Speaking to the United Nations General Assembly on September 21, Chinese President Xi Jinping made what could become the most significant change to China’s Belt and Road Initiative (BRI) to date, pledging Beijing “will not build new coal-fired power projects abroad.” This announcement, depending on how it is interpreted and implemented, could mark a watershed moment in China’s overseas investment practices. While this is a welcome step, it is far more important for China to begin to phase out coal-fired power domestically.

 

 

China has complicated global efforts to reduce greenhouse gas emissions, as it has used BRI to finance and build coal-fired power plants around the world. The ten largest funders of coal-fired power globally are Chinese banks, which have financed nearly seventy percent of the world’s coal power projects over the past five years (to include projects both domestically and internationally). In BRI countries, China has financed nearly $45 billion of coal projects.

 

China’s investments in fossil fuel projects along the Belt and Road have the potential to lock countries into decades of carbon-intensive growth. Modern coal-fired plants have an operating lifespan of more than thirty-five years, yet environmental groups suggest that coal needs to be entirely phased out by 2040 if the world is to meet the Paris Accords’ emissions reduction goals. Echoing that sentiment, United Nations Secretary-General Antonio Guterres stated last month that “accelerating the global phase out of coal is the single most important step to keep the 1.5-degree goal of the Paris Agreement within reach.”

 

Responding to international criticism of its BRI practices, China released a “Guidance on Promoting Green Belt and Road” in 2017. That same year, speaking at the Belt and Road Forum, Xi proposed to establish “an international coalition for green development on the Belt and Road” and “provide support to related countries in adapting to climate change.” Two years later, Xi went further, pledging to pursue an “open, green and clean” BRI. To date, such rhetoric has not been matched by the reality on the ground, and investments in fossil fuels have continued.

 

Recently, there have been some indications that Beijing may be working to change that reality. China is now taking steps to overcome a major flaw in its past approach to “greening” BRI: its reliance on local environmental standards, no matter how low those standards might be. This past July, China’s ministries of commerce and the environment jointly issued Guidelines for Green Development in Foreign Investment and Cooperation that recognize problems with host countries’ environmental rules and suggest that companies “follow international green rules and standards.” Even on a voluntary basis, the push to bypass local standards in favor of more stringent and transparent international ones could be a big step.

 

There have also been some signs of a shift in Beijing to move away from funding coal-fired power abroad, at least in some places.
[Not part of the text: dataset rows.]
(* ===== verification/AggkitSerde.v ===== *)
(** The JSON form of the aggkit prover's messages:
    [crates/aggkit-prover-types/src/generated/aggkit.prover.v1.serde.rs].

    Each message instantiates the visitor of [Serde] with its fields.  Messages of the
    interop library are written and read by that library. *)

From S2P Require Import Prelude Bytes Panics Interop ProofInputs Conversion AggkitRpc Text Serde.

(** The (de)serializers of [agglayer_interop::grpc::v1]. *)
Class InteropSerde `{InteropGrpc} := {
  fixed_bytes32_serialize :: Serialize FixedBytes;
  fixed_bytes32_deserialize :: Deserialize FixedBytes;
  fixed_bytes65_serialize : FixedBytes → outcome ser_error content;
  fixed_bytes65_deserialize : content → outcome de_error FixedBytes;
  leaf_serialize :: Serialize L1InfoTreeLeafWithContext;
  leaf_deserialize :: Deserialize L1InfoTreeLeafWithContext;
  merkle_proof_serialize :: Serialize MerkleProofMessage;
  merkle_proof_deserialize :: Deserialize MerkleProofMessage;
  aggchain_proof_serialize :: Serialize AggchainProofMessage;
  aggchain_proof_deserialize :: Deserialize AggchainProofMessage;
}.

(** They are [pbjson]'s, too: what they write is read back. *)
Class InteropSerdeLaws `{InteropSerde} : Prop := {
  fixed_bytes32_round_trips :: RoundTrips FixedBytes (λ _, True);
  fixed_bytes65_round_trips x : round_trips fixed_bytes65_serialize fixed_bytes65_deserialize x;
  leaf_round_trips :: RoundTrips L1InfoTreeLeafWithContext (λ _, True);
  merkle_proof_round_trips :: RoundTrips MerkleProofMessage (λ _, True);
  aggchain_proof_round_trips :: RoundTrips AggchainProofMessage (λ _, True);
}.
(* ===== verification/DescriptorSets.v ===== *)
(** The encoded file descriptor sets of the two message crates, which the reflection services
    hand out: [FILE_DESCRIPTOR_SET] of
    [crates/aggkit-prover-types/src/generated/aggkit.prover.v1.rs] and of
    [crates/agglayer-prover-types/src/generated/agglayer.prover.v1.rs], and the file
    [generated/agglayer.prover.bin] that [crates/agglayer-prover-types/src/lib.rs] includes. *)

From S2P Require Import Prelude Bytes.
(** The same of both descriptor sets of the agglayer messages: the one in the generated code
    and the one that the crate includes and that the test servers register.  The one enum
    lists the error kinds, by the names and the numbers of the code. *)
Lemma agglayer_descriptors_describe
    `{!Message GenerateProofRequest, !Message GenerateProofResponse,
      !PessimisticProofService W T} :
  ∃ file service enum,
    read_file_descriptor_set agglayer_v1_FILE_DESCRIPTOR_SET = Some [file] ∧
    read_file_descriptor_set agglayer_FILE_DESCRIPTOR_SET = Some [file] ∧
    Forall2 message_agrees (fl_messages file) agglayer_messages ∧
    fl_enums file = [enum] ∧
    ed_values enum =
      ((λ k, (as_str_name k, error_kind_into k)) <$>
        [KindUnspecified; KindUnableToExecuteProver; KindProverFailed;
         KindProofVerificationFailed; KindExecutorFailed]) ∧
    fl_services file = [service] ∧ full_name file service = AgglayerGrpc.SERVICE_NAME ∧
    service_paths file = ["/agglayer.prover.v1.PessimisticProofService/GenerateProof"] ∧
    ∀ (self : GrpcServer T) req w,
      rq_path req ∉ service_paths file →
      AgglayerGrpc.server_call self req w = (Ok unimplemented, w).
Proof.
  destruct (read_file_descriptor_set agglayer_v1_FILE_DESCRIPTOR_SET) as [[|file []]|] eqn:Hr;
    vm_compute in Hr; try discriminate Hr.
  injection Hr as <-. eexists _, _, _.
  split; [reflexivity|]. split; [by vm_compute|].
  split; [by apply (bool_decide_unpack _); vm_compute|].
  split; [reflexivity|]. split; [reflexivity|]. split; [reflexivity|]. split; [reflexivity|].
  match goal with |- ?paths = _ ∧ _ => assert (paths =
    ["/agglayer.prover.v1.PessimisticProofService/GenerateProof"]) as -> by reflexivity end.
  split; [done|]. intros self req w [Hn _]%not_elem_of_cons. by apply agglayer_unimplemented.
Qed.
End agreement.
(* ===== verification/BuildScripts.v ===== *)
(** The build scripts: [crates/prover-elf-utils/src/elf_info.rs], which emits the
    verification keys of embedded programs as Rust source, its use in
    [crates/proposer-elfs/build.rs], [crates/aggchain-proof-core/build.rs], which emits
    the version of the guest program, and the two scripts that only call other tools.

    The scripts write Rust source; [read_modules] is the reader of the constants in such a
    file, as [include!] puts them into a crate. *)

From S2P Require Import Prelude Bytes Panics Interop Abi StaticCall Fep Config Executor Vkey Text.

(** ** The build environment *)

Class BuildEnv := {
  OUT_DIR : option string;
  path_join : string → string → string;
  file_create : string → outcome string ();
  file_write : string → string → outcome string ();
  fs_read : string → outcome string bytes;
  fs_read_to_string : string → outcome string string;
  color_eyre_install : outcome string ();
}.

(** What a script has printed, for cargo and for its log, and the files it has written. *)
Record build : Type := {
  stdout : list string;
  stderr : list string;
  files : gmap string string;
}.

Definition println {E} (line : string) : io build E () := λ w,
  (Ok (), {| stdout := stdout w ++ [line]; stderr := stderr w; files := files w |}).

Definition eprintln {E} (line : string) : io build E () := λ w,
  (Ok (), {| stdout := stdout w; stderr := stderr w ++ [line]; files := files w |}).

(** [fs::File::create]: an empty file, whatever was there before. *)
Definition create `{!BuildEnv} (path : string) : io build string () := λ w,
  match file_create path with
  | Ok _ => (Ok (), {| stdout := stdout w; stderr := stderr w; files := <[path := ""]> (files w) |})
  | Err e => (Err e, w)
  | Panic p => (Panic p, w)
  end.
(** * ExaConstit mechanics driver: a shallow embedding and its properties

    The development follows [miniapps/exaconstit/mechanics_driver.cpp]:
    the material-argument validator [checkMaterialArgs], the start-up part
    of [main], the constructor and [Solve] of [NonlinearMechOperator], the
    boundary functions, the pseudo-time loop and the grain loader
    [setGrainData].

    Conventions.  A C++ [int] is a [Z], a [bool] a [bool], a [double] a
    binary64 [float] (the kernel's primitive floats, so arithmetic rounds as
    the machine does), an mfem [Vector] a list of floats.  Text sent to a
    stream is recorded as an [event]; line breaks are not recorded.  A
    statement that leaves the normal control flow ([return] from [main],
    [MFEM_VERIFY] failing, a member access through a pointer that does not
    point to an object, an index outside an array, a remainder by zero) ends
    the computation with a [stop]; nothing after it is run.  The source
    checks neither its pointers nor its indices: for these two a [stop]
    marks the point from which the behaviour is undefined, not a check that
    the program makes. *)

From Stdlib Require Import ZArith List Bool String Lia.
From Stdlib Require Import Floats.
Import ListNotations.

#[local] Set Warnings "-inexact-float".
#[local] Open Scope string_scope.
#[local] Open Scope list_scope.
#[local] Open Scope Z_scope.

(* ------------------------------------------------------------------ *)
(** ** Outcomes, events and the program monad *)

Definition Vector := list float.

(** How control leaves the straight line. *)
Inductive stop : Type :=
| Returned (code : Z)          (* [return code;] from [main] *)
| Aborted (msg : string)       (* [MFEM_VERIFY] / [MFEM_ABORT] *)
| NullDereference              (* member access through a null pointer *)
| WildDereference              (* member access through a pointer never assigned *)
| OutOfBounds                  (* index outside the array it is applied to *)
| DivisionByZero.              (* [a % 0] on [int]s *)

Inductive outcome (A : Type) : Type :=
| Done (a : A)
| Stopped (s : stop).
Arguments Done {A} a.
Arguments Stopped {A} s.

Inductive event : Type :=
| Cout (s : string)
| Cerr (s : string)
| PrintUsage
| PrintOptions
| MPI_Finalize
| StepReport (ti : Z) (t : float)
| MeshSnapshot (myid ti : Z)
| DeformationSnapshot (myid ti : Z)
| NewtonMult (x : Vector).

(** A computation: what it sent out, and how it ended. *)
Definition prog (A : Type) : Type := list event * outcome A.

Definition ret {A} (a : A) : prog A := ([], Done a).
Definition halt {A} (s : stop) : prog A := ([], Stopped s).
Definition emit (e : event) : prog unit := ([e], Done tt).
Definition emit_if (b : bool) (e : event) : prog unit :=
  if b then emit e else ret tt.

Definition bind {A B} (m : prog A) (k : A -> prog B) : prog B :=
  match m with
  | (l, Done a) => let (l', r) := k a in (l ++ l', r)
  | (l, Stopped s) => (l, Stopped s)
  end.

Declare Scope prog_scope.
Delimit Scope prog_scope with prog.
Notation "x <- m ;; k" := (bind m (fun x => k))
  (at level 61, m at next level, right associativity) : prog_scope.
Notation "m ;;; k" := (bind m (fun _ => k))
  (at level 61, right associativity) : prog_scope.

(** A pointer variable of the source: never assigned, null, or pointing to
    the object it is meant for.  [through p] is a member access [p->...]. *)
Inductive pointer : Type := Wild | Null | Valid.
In February 2021, China informed Bangladesh that it would no longer fund coal-fired power plants in the country. After China made its Bangladesh announcement, however, it signed new deals to build coal-fired power plants in Vietnam and Indonesia.

 

With a pledge directly from Xi, China might finally be getting serious about sustainability along the Belt and Road. Billions of dollars of “dirty” projects will now hopefully be shelved and then cancelled. One report estimated that Xi’s statement could lead to the cancellation of forty-four coal plants worth a combined $50 billion, which would reduce future carbon dioxide emissions by two hundred million tonnes per year.

 

Still, Xi’s vague wording can be read in a narrow or expansive way, and how China’s ministries interpret his policy directive will ultimately determine its significance. For instance, Xi pledged not to “build” new coal-fired power plants abroad, but it is unclear whether this also includes financing. In addition, do “new” projects include those where financing has closed but construction has not yet begun? What will happen to the seventeen coal-fired power plants currently in the planning phase? Will China offer green alternatives to those countries that had committed to a Chinese-built coal-fired power plant?

 

Following Xi’s announcement, Bank of China, the world’s largest supporter of coal-fired power over the past five years, stated that beginning in the fourth quarter of this year it would no longer provide financing for new coal mining and coal-fired power projects abroad, but it would continue to support those projects whose contracts it has already signed. This may indicate that Chinese banks will not walk away from deals where financing has already been committed.

 

It appears that China’s bureaucracy has yet to work out the specifics of Xi’s pledge. When asked to clarify whether China intended to halt financing new coal-powered plants abroad in addition to stopping building them, the spokesperson for China’s ministry of foreign affairs merely repeated Xi’s statement.

 

While Xi’s pledge is a step in the right direction, the fact that it does not extend to projects within China’s borders will greatly lessen its impact. China, the world’s largest emitter of greenhouse gases, generates one thousand gigawatts of coal power domestically, accounting for over half of the globe’s total and more than four times that of the second- and third-largest users (India and the United States).

 

China continues to add coal-fired power plants within its borders, bringing forty-one gigawatts of coal power on line in 2020 alone, which accounted for seventy-five percent of the global total. Even if Xi’s announcement reduces future carbon dioxide emissions by two hundred million tonnes per year, that is only half a percent of annual global emissions. Until China moves away from coal-fired power domestically in addition to fulfilling Xi’s pledge to stop backing coal power abroad, it will be much more difficult to address climate change.

 

The United States and its partners should urge China to move away from coal power at home and abroad. Public efforts to hold China to account may have played a role in Xi’s pledge, but more needs to be done to encourage China to implement this new commitment in a meaningful way, so that it covers not only the building of coal-fired plants but also the financing of them.

 

If China fails to curtail building coal-fired power plants, the United States should consider imposing import taxes related to the amount of carbon burned to produce goods so that all imports produced by taking advantage of dirty coal-based power would pay a polluter fee. The United States should also join the Comprehensive and Progressive Agreement for Trans-Pacific Partnership (CPTPP) while negotiating to include stricter provisions regulating carbon emissions. Given China’s stated interest in joining the  CPTPP, this presents an opportunity to make strong environmental standards a price of admission for Beijing.

 

In his speech, Xi also pledged to “step up support for other developing countries in developing green and low-carbon energy.” As one of the world’s largest producers of solar, wind, and hydropower, it will be critical for China to share its green energy technology with its BRI partners by increasing its financing for and construction of renewable energy.

 

The world is watching. Xi made his commitment on the world’s stage and it is world leaders that need to hold China to it while urging that China also begin to phase out coal power domestically and that this specific pledge be combined with previous commitments to move BRI in a more environmentally sustainable direction.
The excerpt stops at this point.